─── Entries shown
Lemma Retrier_Run_leaves_alone (b : Breaker) (r : option Retrier) (cb : CB) :
  leaves_alone b cb -> leaves_alone b (Retrier_Run r cb).
Proof.
  intros Hcb s. destruct r as [r|]; simpl; [|apply Hcb].
  by apply Retrier_loop_leaves_alone.
Qed.

(** X12. Retries are counted once. For a caller with a breaker that is
    closed, a retrier, no timer and no fallback, and a callback that leaves
    the breaker alone: however many attempts the retrier makes, the breaker
    accounts for the one outcome that the retrier returns. The caller
    returns that outcome; when it counts as a failure, short of the limit,
    the count of failures goes up by one, and when it does not the count is
    zero afterwards. *)
Theorem X12_retries_count_once (race : Race) (c : C) (b : Breaker) (cb : CB)
    (s : St) :
  breaker c = Some b ->
  timer c = None ->
  fallback c = None ->
  leaves_alone b cb ->
  Breaker_ok b ->
  status (state (guarded b s)) = Closed ->
  let attempts := Retrier_Run (retrier c) cb in
  let err := outcome_err Sprint (fst (attempts s)) in
  let s' := snd (Caller_Call Sprint race c cb s) in
  fst (Caller_Call Sprint race c cb s) = Val err /\
  world s' = world (snd (attempts s)) /\
  (counts_as_failure b err = true ->
   0 <= Failures (state (guarded b s)) ->
   Failures (state (guarded b s)) + 1 < maxFailures b ->
   status (state (guarded b s')) = Closed /\
   Failures (state (guarded b s')) = Failures (state (guarded b s)) + 1) /\
  (counts_as_failure b err = false ->
   status (state (guarded b s')) = Closed /\
   Failures (state (guarded b s')) = 0).
Proof.
  intros Hbr Ht Hfb Hcb Hb Hst attempts err s'.
  assert (Hm : leaves_alone b attempts) by by apply Retrier_Run_leaves_alone.
  assert (H0 : observed b s = Closed) by by apply observed_Closed.
  assert (Hcall : Caller_Call Sprint race c cb s
                  = Breaker_Run Sprint (Some b) attempts s).
  { rewrite Caller_Call_eq. unfold composed. rewrite Hbr, Ht, Hfb.
    rewrite (Timer_Run_synchronous Sprint race None _ (or_introl eq_refl)).
    fold attempts.
    destruct (Breaker_Run Sprint (Some b) attempts s) as [[e|v] s1] eqn:Hrun;
      [reflexivity|].
    rewrite (Breaker_Run_Closed Sprint b attempts s H0), accounted_eq in Hrun.
    discriminate. }
  unfold s'. rewrite Hcall.
  assert (H1 : observed b (snd (attempts s)) = Closed).
  { apply observed_Closed. by rewrite Hm. }
  destruct (Breaker_Run_Closed_accounting Sprint b attempts s H0 H1)
    as (Hfail & Hreset & Hearly).
  fold err in Hfail, Hreset, Hearly.
  destruct (counts_as_failure b err) eqn:Hf.
  - rewrite (Hfail eq_refl). cbn [fst snd]. rewrite !Hm.
    split; [reflexivity|].
    split;
      [by destruct (maxFailures b
                    <=? uint_incr (Failures (state (guarded b s))))|].
    split; [|discriminate]. intros _ Hpos Hlt.
    destruct Hb as [[_ Hmax] _].
    rewrite uint_incr_small by lia.
    destruct (Z.leb_spec (maxFailures b)
                (Failures (state (guarded b s)) + 1)); [lia|].
    by rewrite guarded_set_guarded.
  - destruct (Z.eq_dec (Failures (state (guarded b s))) 0) as [Hz|Hnz].
    + rewrite (Hearly eq_refl Hz). cbn [fst snd]. rewrite Hm.
      split; [reflexivity|]. split; [reflexivity|].
      split; [discriminate|]. by intros _.
    + rewrite (Hreset eq_refl Hnz). cbn [fst snd].
      split; [reflexivity|]. split; [reflexivity|].
      split; [discriminate|]. intros _.
      by rewrite guarded_set_guarded.
Qed.

End Caller_more.

(** ** The daemon *)

Section Daemon_more.

Context {W : Type} {PanicValue : Type}.
Variable Sprint : PanicValue -> string.
Variable time_Now : W -> Z.
Variable grpc_Dial : string -> W -> option (ClientConn (W := W)).
Variable Sprintf_q : string -> string.

Local Abbreviation CB := (CallFn (W := W) (PanicValue := PanicValue)).
Local Abbreviation St := (Store (W := W)).
Local Abbreviation D := (Daemon (W := W) (PanicValue := PanicValue)).
Local Abbreviation C := (Caller (W := W) (PanicValue := PanicValue)).

(** *** Calls *)

(** X14. What [Daemon.Call] records. On a daemon that is not nil the call
    is the call of the caller found under the key, with its panic made an
    error. When the send goes through, that is when the daemon is not
    enabled or the channel takes the record, [Call] returns the caller's
    error; on an enabled daemon exactly one record has been handed to the
    channel, after the caller is done: it has the caller's dependency and
    name, the error that [Call] returns, the time at which [Call] was
    entered and the time the caller took; on a daemon that is not enabled
    nothing is handed over. When the send does not go through, [Call] does
    not return and nothing is handed over. Telemetry changes nothing else:
    two daemons with the same registry leave the same world and breakers,
    and return the same error when both return. *)
Theorem X14_daemon_call_record (race : Race) (t : Traffic) (d : D)
    (k : string) (cb : CB) (s : St) :
  let caller := default Caller_zero (registry d !! k) in
  let inner := Caller_Call Sprint race caller cb s in
  let err := outcome_err Sprint (fst inner) in
  let record :=
    mkCall (dependency caller)
      (time_Now (world (snd inner)) - time_Now (world s)) err (name caller)
      (time_Now (world s)) in
  let out := Daemon_Call Sprint time_Now race t (Some d) k cb s in
  (send_completes d t = true ->
   fst out = Returns (Val err) /\
   delivered (snd out)
   = delivered (snd inner) ++ (if Daemon_enabled d then [record] else [])) /\
  (send_completes d t = false ->
   fst out = Blocks /\ delivered (snd out) = delivered (snd inner)) /\
  world (snd out) = world (snd inner) /\
  breakers (snd out) = breakers (snd inner) /\
  wire (snd out) = wire (snd inner) /\
  (forall (d2 : D) (t2 : Traffic),
     registry d2 = registry d ->
     let out2 := Daemon_Call Sprint time_Now race t2 (Some d2) k cb s in
     world (snd out2) = world (snd out) /\
     breakers (snd out2) = breakers (snd out) /\
     (send_completes d t = true ->
      send_completes d2 t2 = true ->
      fst out2 = fst out)).
Proof.
  intros caller inner err record out.
  assert (Hout : forall (d' : D) (t' : Traffic),
            registry d' = registry d ->
            Daemon_Call Sprint time_Now race t' (Some d') k cb s
            = if Daemon_enabled d' then
                if Chan_send_ready (callCh d') (pending t')
                     (worker_receives t')
                then (Returns (Val err), deliver record (snd inner))
                else (Blocks, snd inner)
              else (Returns (Val err), snd inner)).
  { intros d' t' Hreg. rewrite Daemon_Call_eq, Hreg. reflexivity. }
  unfold out. rewrite (Hout d t eq_refl). unfold send_completes.
  split_and!.
  - destruct (Daemon_enabled d); simpl.
    + intros ->. by split.
    + intros _. split; [reflexivity | by rewrite app_nil_r].
  - destruct (Daemon_enabled d); simpl; [|discriminate].
    intros ->. by split.
  - destruct (Daemon_enabled d);
      [destruct (Chan_send_ready (callCh d) (pending t) (worker_receives t))|];
      reflexivity.
  - destruct (Daemon_enabled d);
      [destruct (Chan_send_ready (callCh d) (pending t) (worker_receives t))|];
      reflexivity.
  - destruct (Daemon_enabled d);
      [destruct (Chan_send_ready (callCh d) (pending t) (worker_receives t))|];
      reflexivity.
  - intros d2 t2 Hreg. rewrite (Hout d2 t2 Hreg).
    destruct (Daemon_enabled d), (Daemon_enabled d2); simpl;
      destruct (Chan_send_ready (callCh d) (pending t) (worker_receives t));
      destruct (Chan_send_ready (callCh d2) (pending t2)
                  (worker_receives t2));
      split_and!; try reflexivity; intros; try discriminate; reflexivity.
Qed.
──────
*Brief:*
Taking the line with "destruct Hb as [[_ Hmax] _]." as the first and the line with "split; [discriminate|]. intros _." as the last, retype that stretch of the data above exactly, with no other lines.

*Your response:*
    destruct Hb as [[_ Hmax] _].
    rewrite uint_incr_small by lia.
    destruct (Z.leb_spec (maxFailures b)
                (Failures (state (guarded b s)) + 1)); [lia|].
    by rewrite guarded_set_guarded.
  - destruct (Z.eq_dec (Failures (state (guarded b s))) 0) as [Hz|Hnz].
    + rewrite (Hearly eq_refl Hz). cbn [fst snd]. rewrite Hm.
      split; [reflexivity|]. split; [reflexivity|].
      split; [discriminate|]. by intros _.
    + rewrite (Hreset eq_refl Hnz). cbn [fst snd].
      split; [reflexivity|]. split; [reflexivity|].
      split; [discriminate|]. intros _.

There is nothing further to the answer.